The unique circumstance of Building No. 114 is
that this historic structure is directly on the water's edge within the
100-foot tidelands setback. As prescribed by Chapter 91 regulations, this
means all of the ground floor and the entire site must be dedicated to
"facilities of public accommodation." Unfortunately there was no
public to accommodate since this end of the Navy Yard was dilapidated and
derelict. This debate dragged on while the building remained vacant and
unused.
Chapter 91 allows for variances from the strict
application of these regulatory standards, but such exceptions have never
been granted.

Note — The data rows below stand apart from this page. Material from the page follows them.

(* ===== verification/Prelude.v ===== *)
(** * MemInfo: a verification development for LAN RAM and GPU sharing

    MemInfo lets the machines of a network lend each other memory.  Every node
    runs [memoryd], which hands out pages of a pool over TCP, and [discoveryd],
    which finds the other nodes by multicast; [gpud] lends a GPU.  A program uses
    the memory of its peers through [memclient]: as handles that are read and
    written ([MemoryClient]), or as ordinary memory whose pages are fetched on a
    fault ([RemoteHeap]).  This library models that code and proves what each
    part promises to the next, up to the two statements a user cares for: a
    program cannot tell the client, or the remote heap, from local memory.

    ** The files

    Every file models the source it names in its own comment; the order is that
    of the dependencies.

    - [Prelude]: machine integers, bytes, the monad [M] of C++ statements (an
      outcome is a value, an exception, undefined behaviour or no fuel left),
      refinement between monads, weakest preconditions, lists indexed by [Z],
      iteration over hash maps in any order ([MapIter]).
    - [Common]: configuration, node ids, random bytes, libuv and signal handles
      ([common/src], [platform/src/linux/random_linux.cpp]).
    - [Framing]: the size-prefixed frames all TCP protocols share.
    - memoryd ([memoryd/src]): [Slab] (slab_allocator.cpp), [PageTracker]
      (page_tracker.cpp), [Crc32c] ([common/src/crc32c.cpp]), [Pool] (what the
      tracker is to its callers: objects, and how many pages they leave free),
      [MemoryProtocol] (memory_protocol.cpp), [ClientSession]
      (client_session.cpp), [MemoryDaemon] (memory_daemon.cpp and the handler of
      memory_control.cpp), [MemoryServer] (the daemon from start to end).
    - The client ([memclient/src]): [HeapArena] (heap_arena.cpp), [LruCache]
      (lru_cache.cpp), [RemoteStore] (what a peer promises the client: one
      class, whose laws memoryd's protocol discharges), [MemoryClient],
      [MemoryClientSpec] and [Transparency] (the data plane of client_api.cpp:
      allocation on peers, striping, eviction, loading back), [ClientNet] (its
      connections, requests and replies), [ClientLifecycle] (its threads from
      construction to destruction), [MemoryMonitor] ([platform/src]: what the
      system says of its memory, and the threads that poll it) and [Pressure]
      (the monitor's callback into the client, and other threads' calls in the
      middle of an eviction).
    - Paging: [PageRegions] and [FaultBackend] (the tables of the three fault
      backends and their common interface, a class with laws), [PageFaultWin],
      [PageFaultLinux], [PageFaultMac] ([platform/src]), [RemoteHeap],
      [RemoteHeapSpec] and [HeapProgram] (remote_heap.cpp under a program that
      loads and stores), [HeapClient] (the same over [MemoryClient] and its peers,
      on Windows), [HeapDemo] (a kernel and a store to run them on),
      [HeapProbe] (the probe of [tools/remote_heap_probe.cpp], a program from the
      heap's construction to its destruction), [VehProbe]
      ([tools/win_veh_probe.cpp], the test of what the Windows backend needs).
    - discoveryd ([discoveryd/src]): [PeerTable] (peer_table.cpp), [Discovery]
      (announcer.cpp, listener.cpp, pool_probe.cpp, control_socket.cpp,
      discovery_daemon.cpp), [Capacity] (from memoryd's pool through two
      discovery daemons to the client).
    - gpud ([gpud/src]): [GpuDaemon] (gpu_protocol.cpp, gpu_session.cpp,
      gpu_daemon.cpp, cuda_executor_stub.cpp), [GpuReal] (cuda_executor_real.cpp),
      [GpuClient] (gpu_client.cpp, and its composition with the daemon).
    - The malloc hook ([hook]): [Hook] (meminfo_hook.cpp: the five allocation
      functions over the arena and the process's runtimes), [HookSlots] (which
      runtimes are found and detoured), [HookDll] (the library from its attach to
      its detach), [Launcher] (meminfo_launch.cpp).
    - [HttpStatus]: the status endpoint ([common/src/http_status.cpp]).
    - Local requests between the processes of a node ([platform/src]):
      [LocalIpc] (the POSIX sockets of local_ipc_linux.cpp and
      local_ipc_mac.cpp), [LocalIpcWin] (the pipes of local_ipc_win.cpp) and
      [PipeListener] (its listening thread against its destructor).
    - The Windows prototype ([windows-lan-sharing]): [LanPaging] (the paging
      protocol, paging_server.cpp and TcpPageFaultBackend.cpp), [LanHeap]
      (RemoteHeap.cpp), [LanGpu] (cuda_proxy.cpp, gpu_server.cu and
      DevicePointerTracker.hpp), [LanServer] (both servers' start and the clients
      they accept).

    ** How they interact

    A record holds the members of each C++ class; each method is a definition
    with the method's name, a pure function or a computation in [M] over the
    record.  Where a class holds another, the method runs in the part ([zoom]).
    Threads and libuv callbacks appear as events: the state of a daemon or of the
    client changes by one callback at a time, and a theorem about all sequences
    of events covers every order in which libuv or the threads can deliver them.
    Where one component relies on another only through what it promises, the
    promise is a class: [RemoteStore] between client and peers, [FaultBackend]
    between heap and platform, [BlockStore] ([RemoteHeap]) between heap and
    client.  [RemoteStore] is discharged for memoryd's own protocol and
    [BlockStore] for the client ([HeapClient]); the fault backend for Windows and,
    under a named condition, for macOS, but not for Linux, where an unanswered fault
    reads as zeros.  [RemoteStore] describes the network at its best: connections
    that are up stay up and calls are answered in time.  What happens when they are
    not is in [ClientNet], for the client's own state.

    Code that is not in the repository is a class too, whose laws are the
    documented behaviour the code relies on, and each class has an instance on
    which the examples run: FlatBuffers ([MemoryWire], [DiscoveryWire]), the
    system calls of the fault backends ([WinVM], [Uffd], [PosixVM]), the GPU
    ([GpuWire], [Malloc], [CudaApi], and [CudaRuntime] for the prototype), the C runtimes ([Crt], with the laws of the C standard
    as [CrtLaws]).  What the operating system, libuv or Detours answers to a call
    is an argument.  A socket that is read and written with blocking calls is a
    script of what each call meets (so many bytes, a signal, an error, the end) and
    what has been written; two ends are tied together by saying that the script of
    one holds what the other writes.

    ** What the theorems show

    - memoryd: whatever bytes arrive and however TCP cuts them, a session gets
      exactly the specified replies and nobody else's bytes; every call on the
      page tracker is one on a plain pool of objects; no allocation outlives its
      session; a request to stop is never lost and leaves nothing behind, unless a
      silent client of the control socket holds its thread.
    - The client: any program of allocate, free, read and write behaves as on a
      map from handles to bytes, or gets an exception and loses nothing, while its
      peers answer and what crosses the network at once fits in a message; the
      network side never closes a handle twice, uses a deleted one or answers a
      call with another call's reply; its waits are bounded and its destructor
      closes everything; memory pressure does not show, or ends the process.
    - The heap: a program sees an array of zeros that it loads from and stores
      to, or dies of a fault that is not answered; the resident bytes stay within
      the budget; every operation terminates while the peers answer; what [flush]
      leaves on the peer is the array; the
      probe's verdict is sound, if not about the peer ([probe_deaf_ok]).
    - Discovery: the table of peers, and what a node announces, as functions of
      their history; clean shutdown; the capacity a client sees is what memoryd has
      free.
    - The GPU: calls through a connected client and the daemon are calls on the
      device, over any cutting of the streams, and each returns.
    - The hook: over the remote heap and every runtime of the process, malloc and
      its relatives are one allocator; no detour is put on a trampoline of its own,
      and none twice on a function, forwarders apart; the launcher delivers its
      options and the target's arguments.
    - The status endpoint answers a connection once and leaks nothing.
    - Local requests: a request over a socket or a pipe is a call of the handler;
      the listening object leaks nothing; the loop serves everyone until it is
      stopped, unless a client stays silent, which holds it for ever, or is gone
      before its reply, which ends the process (SIGPIPE, an exception nobody catches);
      on Windows stopping may miss the thread.
    - The Windows prototype: fetches and commits are reads and writes of the
      server's pool, loads from the heap read it; CUDA calls are the remote
      runtime behind renamed pointers, except for copies of data.
    - Several theorems and examples state defects exactly; they are the findings
      kept with the development (among them [budget_loop_spins],
      [bad_reply_strands_peer], [session_double_close],
      [linux_second_fault_untracks], [failed_listener_freed_open],
      [gpu_sizes_trusted], [detach_breaks], [ipc_loop_stops], [memoryd_stops],
      [scans_attach_once], [lan_failure_locks],
      [paging_round_safe], [gpu_readback_fails], [tracker_names_overlap],
      [backslash_mangles], [http_first_read_decides], [pressure_kills],
      [eviction_window], [eviction_loses_block], [roll_back_drops_block],
      [unload_leaves_trap], [accept_moves_contexts], [control_start_deaf],
      [destructor_can_hang], [lost_client_spins], [probe_deaf_ok]).

    ** Bounds and fuel

    Integers are [Z] and wrap where the code's types do; hypotheses such as
    [next_handle_ t + 1 < U64] exclude only the 2^64th allocation.  Loops that do
    not recurse on a list take fuel; out of fuel is an outcome of its own
    ([NoFuel]) that no theorem about results accepts.  The bytes of a message
    bound the loops over it, the number of blocks those of the cache and of an
    eviction; the theorems state these results outright.  The loop that enforces
    the heap's budget may not end when the peer is down:
    [remote_heap_terminates] gives one round per resident page but the last as the
    bound while the peer answers, and [budget_loop_spins] shows that it spins when
    not.  A thread that is joined is an outcome too ([thread_end]): out of fuel is a
    thread that never ends, and the join has that outcome.

    ** Not modelled

    The bodies of system calls and of the libraries (libuv, FlatBuffers, toml++,
    spdlog, CUDA); the ten seconds a call waits for its reply; memory ordering
    between threads (a lock makes a method one step, and locking a mutex twice in one
    thread is undefined), except for the steps of an eviction in [Pressure] and of the
    threads in [PipeListener].  The hook is modelled on one thread (its
    depth is thread-local and the arena locks itself), without its log; memory is
    one function from addresses to bytes there, since [HeapProgram] shows the
    remote heap to be an array.  Logging, the command lines of the daemons and of
    memclient_cli, tests and the dashboard are outside. *)

From Stdlib Require Export ZArith Lia.
From Stdlib.Strings Require Export Byte.
From stdpp Require Export prelude gmap list strings.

Common sense suggested that Building No. 114 was a good
candidate for a variance - an isolated site and a historic building with
its own protection, but the Department of Environmental Protection
demurred, fearing adverse precedent and reaction from the advocates. This
deadlock was broken by the filing of a Municipal Harbor Plan for the site
- in effect, a special permit that supersedes the state's "one size
fits all" standards.
This process alone, however, took nearly two
years for the preparation of the harbor plan together with attendant
public hearings, followed by the drafting of a "written
determination" in advance of the final license issuance.
After this process, we were optimistic that a
license would be issued last summer. But notwithstanding the support of
the Boston Redevelopment Authority, the Boston Landmarks Commission, the
Massachusetts Historical Commission, and the Department of Environmental
Protection, an ad hoc group of 20 or so local citizens appealed.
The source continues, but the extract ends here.